Regarding the aging of modified asphalt, different experts and scholars have used different indices in recent years including, but not limited to, the colloidal index, creep stiffness, surface roughness, etc. to study the asphalt properties. Obvious asphaltene aggregation occurs during asphalt aging, and the higher the resin index, the easier the asphaltene can be dissolved in an oil-based medium. The dispersion domain containing asphaltene is easily dissolved by other components in the original asphalt sample, resulting in little difference between the matrix and dispersion domain [112]. As shown in Figure 11, the researchers found that the bee structure of the SBS modified asphalt increased after aging, and the adhesive showed a point structure. The aromatic oil had a close recovery effect on the microstructure of the SBS modified asphalt [76]. In addition, adding bio-oil to asphalt can reduce the formation of ester-related new peaks and aromatics, and adding a bio-adhesive can reduce the saturated hydrocarbons, aromatics, and asphaltenes, and increase resin [29]. The molecular weight and molecular kinetic energy of the aged and modified asphalt increased, and the radial distribution function (RDF) peaks between the asphaltenes decreased. The asphaltenes were less likely to aggregate, were more dispersed in the molecular model, and had a uniform surface microstructure.
The addition of graphene, ethylene copolymer binder (ECB), and other substances also has a corresponding impact on the aging of the modified asphalt. For the microscopic morphology study of graphene-modified asphalt aging, the researchers found that graphene could act as an additional dispersed nucleation center to promote the formation of many smaller bee structures, and can reduce the microscopic morphological changes after aging. Alkanes are arranged during the asphalt cooling process to form the nuclear embryo of the bee structure that promotes the nucleation and growth. It was found that the root mean square roughness (Rq) of the asphalt modified with graphene was lower than that of the base asphalt, indicating that graphene is helpful in improving the anti-aging performance [82]. The overall roughness of the asphalt binder increased with the increase in the aging level, and there was no linear relationship between the surface roughness and aging level [113]. Researchers have also found that the addition of ECB can improve the complex modulus of rubber asphalt binder, reduce its shear stress sensitivity, and improve the aging resistance [114]. In addition, some experts and scholars have found that PAV aging reduced the number of bee structures and the surface roughness of the asphalt binder, and a rejuvenation agent increased the morphological fluctuation and surface roughness [115].
In addition to conventional performance indicators, asphalt materials are affected by environmental factors in the use process, leading to asphalt aging and reducing the asphalt pavement performance. Temperature is the most important factor affecting asphalt aging in the environment, but has not well-studied yet. In recent years, researchers have found that with the increase in dynamic thermal aging cycles, the contents of saturated hydrocarbons and aromatic hydrocarbons in asphalt decreased, and the asphaltene content increased significantly [116]. The aged asphalt gradually became hard and brittle, especially after the dynamic peak temperature was 200 °C. Through dynamic thermal aging, the roughness and height of the bee structures decreased [117]. The researchers also found that with the increase in the aging degree, the ductility of the asphalt decreased, but the critical temperature at low temperature increased. The bee structures between the light and dark phases on the asphalt surface decreased with the increase in the aging degree, but the distribution was more dispersed [44].
In summary, experts and scholars have used AFM to observe the asphalt before and after aging. Combined with the morphology and quantity of the bee structures and the analysis of various physical properties, it was found that the number of asphalt aging bee colony structures decreased and the distribution was more dispersed. In the chemical composition, the contents of saturated aromatic hydrocarbons decreased and the asphaltene content increased. The addition of RAP, CPO, ECB, PAV, and other substances can improve the anti-aging performance of asphalt and slow down the aging of asphalt. Moreover, the change in temperature will also reduce the number of bee structures and accelerate the aging of asphalt.

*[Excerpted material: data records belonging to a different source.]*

(** The first option that is neither [-g] nor [-D] ends the program. *)
Lemma options_stop (argv0 : string) (o : getopt_t) (post : list getopt_t) :
  ch o <> "g"%char ->
  ch o <> "D"%char ->
  forall (pre : list getopt_t) (oid : string),
    forallb goes_on pre = true ->
    options VERSION REVISION argv0 (pre ++ o :: post) oid
    = (debug_calls pre ++ getopt_wrote o
       ++ [core (if (ch o =? "V")%char
                 then stderr (argv0 ++ ": " ++ VERSION ++ " (revision "
                              ++ REVISION ++ ")" ++ nl)
                 else stdout (usage_text argv0))],
       Exit 0).
Proof.
  intros Hg HD. apply Ascii.eqb_neq in Hg, HD.
  induction pre as [|p pre IH]; intros oid Hpre.
  - cbn [app options debug_calls flat_map]. rewrite Hg, HD.
    destruct ((ch o =? "?")%char || (ch o =? "h")%char) eqn:Hh.
    + apply orb_prop in Hh as [Hh|Hh]; apply Ascii.eqb_eq in Hh;
        rewrite Hh; reflexivity.
    + destruct (ch o =? "V")%char; reflexivity.
  - cbn [forallb] in Hpre. apply andb_prop in Hpre as [Hp Hpre].
    change ((p :: pre) ++ o :: post) with (p :: (pre ++ o :: post)).
    destruct (goes_on_cases p Hp) as [Hd [Hch|[Hch [debug Hatoi]]]];
      destruct (options_cons argv0 p (pre ++ o :: post) oid Hd) as [Hg' HD'].
    + rewrite (Hg' Hch), IH by exact Hpre.
      rewrite debug_calls_cons, Hch. reflexivity.
    + rewrite (HD' debug Hch Hatoi), IH by exact Hpre.
      rewrite debug_calls_cons, Hch, Hatoi. reflexivity.
Qed.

5. Future Development of AFM Testing

The surface of asphalt has different microstructures, among which the bee structure is mainly studied by AFM. The microstructure of asphalt has different degrees of development according to its original source and the sample preparation methods. In the past thirty years, experts and scholars have continued their efforts on the origin of typical bee structures.
It is difficult to distinguish between different types of asphalt from the appearance of asphalt. Observing the microstructure of asphalt with AFM can help to determine the type of asphalt accurately. However, AFM mainly studies the microstructure of the asphalt surface, and asphalt itself has the characteristics of non-uniformity and easy cracking. It is doubtful whether it can represent the molecular arrangement in a large volume of asphalt blocks.
There are still some problems to be solved in the chemical composition and mechanical connection of asphalt. Asphalt has complex chemical properties, and AFM has certain limitations in chemical composition characterization, so it is still unable to distinguish a specific asphalt chemical composition according to different morphological domains of the microstructure. In the future, combining AFM with other chemical analysis tools to study and analyze the same asphalt will also provide a way to connect the chemical composition with the microstructure of the asphalt.
In the future, it is necessary to address the technical challenges related to the AFM characterization of asphalt materials such as the sample preparation, equipment observation level, AFM tip pollution contamination, data acquisition, and image analysis. At present, there is no complete standard to regulate the test behavior of the experts and scholars in the preparation of asphalt samples observed by AFM. The main reason is that the sample preparation methods are relatively diverse, and there is a lack of sufficient experimental data to justify a sample preparation method, especially the temperature conditions and sample preparation time limitations, which need to be supported by more experimental data.
In recent years, more experts and scholars have observed the bee structure in different asphalt samples and linked the bee structure to the physical properties of asphalt. They found that it is related to the performance indices such as the aging degree and anti-aging ability of asphalt. Researchers also expect to add binders, polymers, and other substances. However, there have been few studies on the simultaneous addition of multiple substances to asphalt mixtures, and there is no consensus on the influence of the addition of some additives to the performance of asphalt.
Therefore, the application of AFM in asphalt has a great development space in the future. There is a need to further explore the potential of AFM in characterizing the micromechanical properties of materials and to explore the relationship between the microstructure and material properties. The establishment and analysis of intelligent models will help to accelerate the application of AFM in asphalt and other industrial products and contribute to the further improvement of asphalt recognition and performance.

6. Conclusions

It has been demonstrated that AFM is an effective method to study both the morphology and micro-mechanics of asphalt polymers. It is able to predict the overall mechanical properties of asphalt and provide a scientific reference to analyze the mechanical behavior. The main objective of this paper was to review the state-of-the-art using AFM as advanced technology to better analyze the micro-mechanical behavior of various asphalt binders. The main conclusions are as follow:
  • AFM can be used to analyze the microstructure of asphalt binders at the microscale, which provides a new idea for the application of AFM in the field of asphalt materials and a further basis for the study of the asphalt microstructure. The “bee structure” of asphalt under AFM can represent the four components of asphalt (asphaltene, resin, saturate, and aromatic). The adhesion force among the four components in a single group can represent the force between colloid structures.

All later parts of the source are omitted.